Tiffany McDaniel – Du côté sauvage

Par Yvantilleuil

Ayant adoré « Betty » et « L’été où tout a fondu », deux véritables coups de cœur, je n’ai pas hésité à me jeter sur ce nouveau pavé signé Tiffany McDaniel !

L’autrice américaine s’inspire d’un fait divers pour rendre hommage à six femmes oubliées du côté sauvage. Six femmes disparues entre 2014 et 2015 dans la ville de Chillicothe, en Ohio. Des droguées, des prostituées, des créatures dont la société ne se soucie pas trop… dont deux ne furent jamais retrouvées et dont le meurtre des quatre autres n’a jamais été élucidé.

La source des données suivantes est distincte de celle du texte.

Lemma toggle_run (req : ToggleFavouriteRequest) (s : state db) :
  let fault e d :=
    (inl (failure e),
     mkState d (st_log s ++ [(ERROR, "error in /toggle-favourite route: "
                                       ++ str_exn e)])) in
  toggle req s =
    match db_toggle_image_favourite_status (st_db s) (image_id req) with
    | (inl e, d) => fault e d
    | (inr false, d) =>
        fault (HTTPException
                 404 (DetailStr "Image not found or failed to toggle")) d
    | (inr true, d) =>
        match db_get_all_images d None with
        | inl e => fault e d
        | inr images =>
            match next_by_id images (image_id req) with
            | inl e => fault e d
            | inr None =>
                fault (AttributeError
                         "'NoneType' object has no attribute 'get'") d
            | inr (Some img) =>
                (inr (mkToggleFavouriteResult
                        true (image_id req)
                        (get img "isFavourite" (PBool false))),
                 mkState d (st_log s))
            end
        end
    end.
Proof.
  unfold toggle_favourite, internal_error. run.
  destruct (db_toggle_image_favourite_status _ _) as [[e|[]] d]; cbn; try done.
  destruct (db_get_all_images d None) as [e|images]; cbn; [done|].
  destruct (next_by_id images _) as [e|[img|]]; done.
Qed.

Lemma download_run (image_id : string) (s : state db) :
  let say (log : list log_record) (lvl : level) (msg : string) :=
    (log ++ [(lvl, msg)])%list in
  let fault e log :=
    if is_HTTPException e
    then (inl e, mkState (st_db s) log)
    else (inl (failure e),
          mkState (st_db s)
                  (say log ERROR ("Error downloading image " ++ image_id
                                    ++ ": " ++ str_exn e))) in
  let log0 :=
    say (st_log s) INFO
        ("Attempting to download image with ID: " ++ image_id) in
  download image_id s =
    match db_get_all_images (st_db s) None with
    | inl e => fault e log0
    | inr images =>
        match next_by_id images image_id with
        | inl e => fault e log0
        | inr image =>
            if py_not image
            then (inl (HTTPException 404 (DetailStr "Image not found")),
                  mkState (st_db s)
                          (say log0 ERROR
                               ("Image ID " ++ image_id
                                  ++ " not found in database")))
            else
              match get_path image with
              | inl e => fault e log0
              | inr file_path =>
                  let log1 :=
                    say log0 INFO
                        ("Found image. Path: " ++ str_val file_path) in
                  match os_path_exists file_path with
                  | inl e => fault e log1
                  | inr false =>
                      (inl (HTTPException
                              404 (DetailStr "File not found on disk")),
                       mkState (st_db s)
                               (say log1 ERROR
                                    ("File does not exist on disk at path: "
                                       ++ str_val file_path)))
                  | inr true =>
                      match replace_backslashes file_path with
                      | inl e => fault e log1
                      | inr normalized =>
                          (inr (mkFileResponse
                                  file_path (basename normalized)
                                  "application/octet-stream"),
                           mkState (st_db s) log1)
                      end
                  end
              end
        end
    end.
Proof.
  intros say fault log0. subst say fault log0.
  unfold download_image, internal_error. run.
  destruct (db_get_all_images (st_db s) None) as [e|images]; cbn;
    [by destruct e|].
  destruct (next_by_id images image_id) as [e|image]; cbn;
    [by destruct e|].
  destruct (py_not image); cbn; [done|].
  destruct (get_path image) as [e|file_path]; cbn; [by destruct e|].
  destruct (os_path_exists file_path) as [e|[]]; cbn;
    [by destruct e| |done].
  destruct (replace_backslashes file_path) as [e|normalized];
    [by destruct e|done].
Qed.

« Du côté sauvage » invite à suivre les destinées d’Arc et de Daffie, des sœurs jumelles qui n’ont plus de père et qui survivent tant bien que mal en compagnie d’une mère et d’une tante constamment défoncées, au sein d’une maison crasseuse où les hommes défilent afin de pouvoir payer leurs doses. Heureusement que Mamie Milkweed s’occupe un peu de ses petites-filles, essayant même de porter leur attention sur la beauté des choses. À l’image de cette couverture qu’elle a crocheté pour elles, dont le côté face s’avère lisse et beau, mais dont le côté pile, débordant de fils qui dépassent, s’avère rugueux et vilain. C’est le côté sauvage, celui qui domine leur vie… et parfois, à l’aide d’une aiguille, on peut faire rentrer les fils disgracieux qui dépassent et tenter d’embellir le côté sauvage… 

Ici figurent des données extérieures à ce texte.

Lemma trainingPressureIncrease_sick f temperature base_comfort topic intensity s s' :
  sick_weeks s = sick_weeks s' ->
  trainingPressureIncrease f temperature base_comfort topic intensity s
  = trainingPressureIncrease f temperature base_comfort topic intensity s'.
Proof. intros H. unfold trainingPressureIncrease. rewrite H. reflexivity. Qed.

Lemma trainStudent_pressure f temperature base_comfort topic intensity u1 u2 s :
  pressure (trainStudent f temperature base_comfort topic intensity u1 u2 s)
  = pressure s
    + trainingPressureIncrease f temperature base_comfort topic intensity s.
Proof.
  unfold trainStudent. cbv zeta.
  cbn [pressure set_pressure set_coding set_thinking].
  match goal with
  | |- context [trainingGains ?f ?t ?k ?a ?b ?x] =>
      destruct (trainingGains_fields f t k a b x) as [Hp Hs]
  end.
  rewrite Hp. cbn [pressure set_comfort]. f_equal.
  apply trainingPressureIncrease_sick.
  cbn [sick_weeks set_coding set_thinking]. rewrite Hs. reflexivity.
Qed.

Lemma trainStudent_capped f temperature base_comfort topic intensity u1 u2 s :
  thinking (trainStudent f temperature base_comfort topic intensity u1 u2 s) <= 100
  /\ coding (trainStudent f temperature base_comfort topic intensity u1 u2 s) <= 100.
Proof.
  unfold trainStudent. cbv zeta.
  cbn [thinking coding set_pressure set_coding set_thinking].
  split; (eapply Qle_trans; [apply Q.le_min_l | discriminate]).
Qed.

Lemma mockProblemKnowledge_fields isPurchased osf l ps u s :
  pressure (mockProblemKnowledge isPurchased osf l ps u s) = pressure s
  /\ mental (mockProblemKnowledge isPurchased osf l ps u s) = mental s.
Proof.
  unfold mockProblemKnowledge. cbv zeta.
  destruct (0 <? length l)%nat; [|split; reflexivity].
  match goal with
  | |- context [fold_left _ l s] =>
      match goal with
      | |- context [addKnowledge _ ?a _] =>
          destruct (addKnowledge_fold_fields l a s) as (H1 & H2 & _)
      end
  end.
  cbv zeta in H1, H2. split; assumption.
Qed.

Lemma mockApplyStudent_effect isPurchased qtags total scores u_mental u_k s :
  let '(mental_change, pressure_gain, _) := mockOutcome total u_mental in
  pressure (mockApplyStudent isPurchased qtags total scores u_mental u_k s)
  = pressure s + pressure_gain
  /\ mental (mockApplyStudent isPurchased qtags total scores u_mental u_k s)
     = clamp (mental s + mental_change) 0 100.
Proof.
  unfold mockApplyStudent.
  destruct (mockOutcome total u_mental) as [[mental_change pressure_gain] osf].
  cbv zeta. cbn [pressure mental set_pressure set_mental].
  assert (H : forall (l : list nat) (s0 : Student),
             let s' := fold_left
                         (fun s i => mockProblemKnowledge isPurchased osf
                                       (nth i qtags []) (nth i scores 0) (u_k i) s)
                         l s0 in
             pressure s' = pressure s0 /\ mental s' = mental s0).
  { induction l as [|i l IH]; intros s0; cbn [fold_left]; [split; reflexivity|].
    specialize (IH (mockProblemKnowledge isPurchased osf (nth i qtags [])
                      (nth i scores 0) (u_k i) s0)).
    cbv zeta in IH. destruct IH as [Hp Hm].
    destruct (mockProblemKnowledge_fields isPurchased osf (nth i qtags [])
                (nth i scores 0) (u_k i) s0) as [Kp Km].
    cbv zeta. split; congruence. }
  destruct (H (seq 0 4) s) as [Hp Hm]. cbv zeta in Hp, Hm.
  rewrite Hp, Hm. split; reflexivity.
Qed.

Lemma mockOutcome_gain total u :
  let pressure_gain := snd (fst (mockOutcome total u)) in
  10 <= pressure_gain /\ pressure_gain <= 30.
Proof.
  unfold mockOutcome.
  destruct (JS.ltb total 100); [cbn; split; discriminate|].
  destruct (JS.ltb total 200); [cbn; split; discriminate|].
  destruct (Qle_bool total 300); cbn; split; discriminate.
Qed.

Lemma weeklyUpdateStudent_pressure game_comfort weeks s :
  active s = true ->
  0 <= pressure (weeklyUpdateStudent game_comfort weeks s)
  /\ pressure (weeklyUpdateStudent game_comfort weeks s) <= 100.
Proof.
  intros Hact. unfold weeklyUpdateStudent. cbv zeta.
  assert (Ha : active (if (sick_weeks s >? 0)%Z
                       then mkStudent (name s) (thinking s) (coding s) (mental s)
                              (knowledge_ds s) (knowledge_graph s) (knowledge_string s)
                              (knowledge_math s) (knowledge_dp s) (pressure s)
                              (comfort s) (active s) (sick_weeks s - 1)
                       else s) = true).
  { destruct (sick_weeks s >? 0)%Z; exact Hact. }
  rewrite Ha. cbn [pressure set_pressure set_knowledge]. split.
  - apply Q.min_glb; [discriminate | apply Q.le_max_l].
  - apply Q.le_min_l.
Qed.

Lemma compApplyStudent_pressure compName cap own_total u1 u2 s :
  pressure (compApplyStudent compName cap own_total u1 u2 s)
  = pressure s + compPressureGain compName u1.
Proof.
  unfold compApplyStudent, compPressureGain.
  destruct (String.eqb compName COMP_NOI).
  - destruct own_total as [total|]; [destruct (JS.geb total _)|]; reflexivity.
  - destruct (String.eqb compName COMP_PROVINCIAL); [reflexivity|].
    destruct (String.eqb compName COMP_NOIP); reflexivity.
Qed.

(** C7, as stated, fails: a competitor whose pressure is 95 leaves a light
    training session, the application of a mock contest and the
    application of a formal contest with a pressure above 100. *)
Lemma pressure_increase_not_clamped :
  let f := mkFacilities 1 1 1 1 1 in
  let s := mkStudent "a" 50 50 50 0 0 0 0 0 95 50 true 0 in
  (0 <= pressure s /\ pressure s <= 100)
  /\ pressure (trainStudent f 20 50 TAG_MATH 1 0.5 0.5 s) == 105
  /\ pressure (mockApplyStudent false [[TAG_DS]; [TAG_DS]; [TAG_DS]; [TAG_DS]]
                 250 [60; 60; 60; 70] 0.5 (fun _ => 0.5) s) == 105
  /\ pressure (compApplyStudent COMP_NOI 400 (Some 100) 0.5 0.5 s) == 135
  /\ ~ pressure (trainStudent f 20 50 TAG_MATH 1 0.5 0.5 s) <= 100.
Proof.
  cbv zeta. repeat split; try (vm_compute; reflexivity).
  - discriminate.
  - discriminate.
  - intros H. vm_compute in H. apply H. reflexivity.
Qed.

(** C7, amended: training caps thinking and coding at 100 and mock-contest
    application clamps mental to [[0, 100]]; the operations that increase
    pressure (training, mock-contest application, formal-contest
    application) add their increase without clamping, so that the new
    pressure is the old one plus the increase; pressure is brought back
    into [[0, 100]] by the weekly update, for every active competitor. *)
Theorem bounded_axes_after_mutation
    (f : Facilities) (temperature base_comfort : Q) (topic : string)
    (intensity : Z) (u1 u2 : Q)
    (isPurchased : bool) (questionTagsArray : list (list string))
    (total : Q) (scores : list Q) (u_mental : Q) (u_k : nat -> Q)
    (compName : string) (compMax : Q) (own_total : option Q) (v1 v2 : Q)
    (game_comfort : Q) (weeks : Z) (s : Student) :
  let trained := trainStudent f temperature base_comfort topic intensity u1 u2 s in
  let mocked :=
    mockApplyStudent isPurchased questionTagsArray total scores u_mental u_k s in
  let contested := compApplyStudent compName compMax own_total v1 v2 s in
  (thinking trained <= 100 /\ coding trained <= 100
   /\ pressure trained
      = pressure s
        + trainingPressureIncrease f temperature base_comfort topic intensity s)
  /\ (0 <= mental mocked /\ mental mocked <= 100
      /\ pressure mocked = pressure s + snd (fst (mockOutcome total u_mental))
      /\ 10 <= snd (fst (mockOutcome total u_mental)))
  /\ pressure contested = pressure s + compPressureGain compName v1
  /\ (active s = true ->
      0 <= pressure (weeklyUpdateStudent game_comfort weeks s)
      /\ pressure (weeklyUpdateStudent game_comfort weeks s) <= 100).
Proof.
  cbv zeta. split; [|split; [|split]].
  - destruct (trainStudent_capped f temperature base_comfort topic intensity u1 u2 s)
      as [Ht Hc].
    split; [exact Ht | split; [exact Hc | apply trainStudent_pressure]].
  - pose proof (mockApplyStudent_effect isPurchased questionTagsArray total scores
                  u_mental u_k s) as H.
    pose proof (mockOutcome_gain total u_mental) as Hg. cbv zeta in Hg.
    destruct (mockOutcome total u_mental) as [[mental_change pressure_gain] osf].
    destruct H as [Hp Hm]. cbn [fst snd] in *. rewrite Hm.
    assert (Hb : 0 <= 100) by discriminate.
    destruct (clamp_bounds (mental s + mental_change) 0 100 Hb) as [H0 H1].
    split; [exact H0 | split; [exact H1 | split; [exact Hp | apply Hg]]].
  - apply compApplyStudent_pressure.
  - apply weeklyUpdateStudent_pressure.
Qed.

Lemma bounded_axes_after_mutation_witness :
  let s := mkStudent "a" 50 50 50 0 0 0 0 0 95 50 true 0 in
  active s = true
  /\ 0 <= pressure (weeklyUpdateStudent 50 2 s)
  /\ pressure (weeklyUpdateStudent 50 2 s) <= 100.
Proof.
  cbv zeta. split; [reflexivity|].
  apply (bounded_axes_after_mutation (mkFacilities 1 1 1 1 1) 20 50 TAG_MATH 1
           0.5 0.5 false [] 250 [] 0.5 (fun _ => 0.5) COMP_NOI 400 None 0.5 0.5
           50 2 (mkStudent "a" 50 50 50 0 0 0 0 0 95 50 true 0)).
  reflexivity.
Defined.

(** ** Medals of the terminal stage (C8) *)

Lemma medalOf_cascade (statePassLine : option Q) (passLine sc : Q) :
  let pl := JS.orElse statePassLine (JS.orElse (Some passLine) 0) in
  medalOf COMP_NOI statePassLine passLine sc
  = if Qle_bool (pl * 1.0) sc then Some Gold
    else if Qle_bool (pl * 0.7) sc then Some Silver
    else if Qle_bool (pl * 0.5) sc then Some Bronze
    else None.
Proof.
  cbv zeta. unfold medalOf, JS.geb.
  change (String.eqb COMP_NOI COMP_NOI) with true. cbv iota.
  set (pl := JS.orElse statePassLine (JS.orElse (Some passLine) 0)).
  assert (E : forall x, Qle_bool x (JS.orElse (Some sc) 0) = Qle_bool x sc).
  { intros x. apply eq_true_iff_eq. rewrite !Qle_bool_iff.
    rewrite (orElse_zero sc). reflexivity. }
  rewrite !E. reflexivity.
Qed.

Ltac medal_case :=
  repeat match goal with
         | |- _ /\ _ => split
         | |- _ <-> _ => split
         | |- _ -> _ => intro
         | H : _ /\ _ |- _ => destruct H
         end;
  try discriminate; try reflexivity; try lra.

(** C8, as stated, fails on the legacy handler of [script.js]: there the
    score 140 of a contest with maximum 400 and pass line 200 (an ordinary
    province at reputation 50) lies in [[0.7 pl, pl)] and earns no medal;
    under the same pass line the new handler awards silver. *)
Lemma legacy_medal_not_keyed_to_pass_line :
  let maxScore := 400 in
  let total := 140 in
  let passLine :=
    inject_Z (Rounded.legacyPassLine Binary64.round "普通省" COMP_NOI true maxScore 50) in
  passLine == 200
  /\ passLine * 0.7 <= total /\ total < passLine * 1.0
  /\ Rounded.legacyMedalOf Binary64.round COMP_NOI total maxScore = None
  /\ Rounded.legacyMedalOf (fun x => x) COMP_NOI total maxScore = None
  /\ medalOf COMP_NOI None passLine total = Some Silver.
Proof. vm_compute. repeat split; try reflexivity; discriminate. Qed.

Lemma rounded_legacy_thresholds_ordered (fl : Q -> Q) (maxScore : Q) :
  Binary64.monotone fl -> 0 <= maxScore ->
  fl (maxScore * fl NOI_BRONZE_THRESHOLD) <= fl (maxScore * fl NOI_SILVER_THRESHOLD)
  /\ fl (maxScore * fl NOI_SILVER_THRESHOLD) <= fl (maxScore * fl NOI_GOLD_THRESHOLD).
Proof.
  intros Hm H0. split; apply Hm; apply Qmult_le_l_nonneg; try exact H0; apply Hm;
    discriminate.
Qed.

« Du côté sauvage » se déroule à Chillicothe, dans l’Ohio, dans une petite ville qui sent mauvais, imprégnée par les odeurs nauséabondes de l’usine de papeterie. Un endroit où il ne fait pas bon vivre, surtout pour les femmes, qui ont tendance à terminer assassinées dans la rivière. Dès le début, les perspectives de bonheur s’avèrent donc très limitées pour les deux petites jumelles qui tentent pourtant désespéramment de s’accrocher à la beauté des choses. Même Mamie Milkweed ne semble pas suffisamment armée pour faire face à cette fatalité…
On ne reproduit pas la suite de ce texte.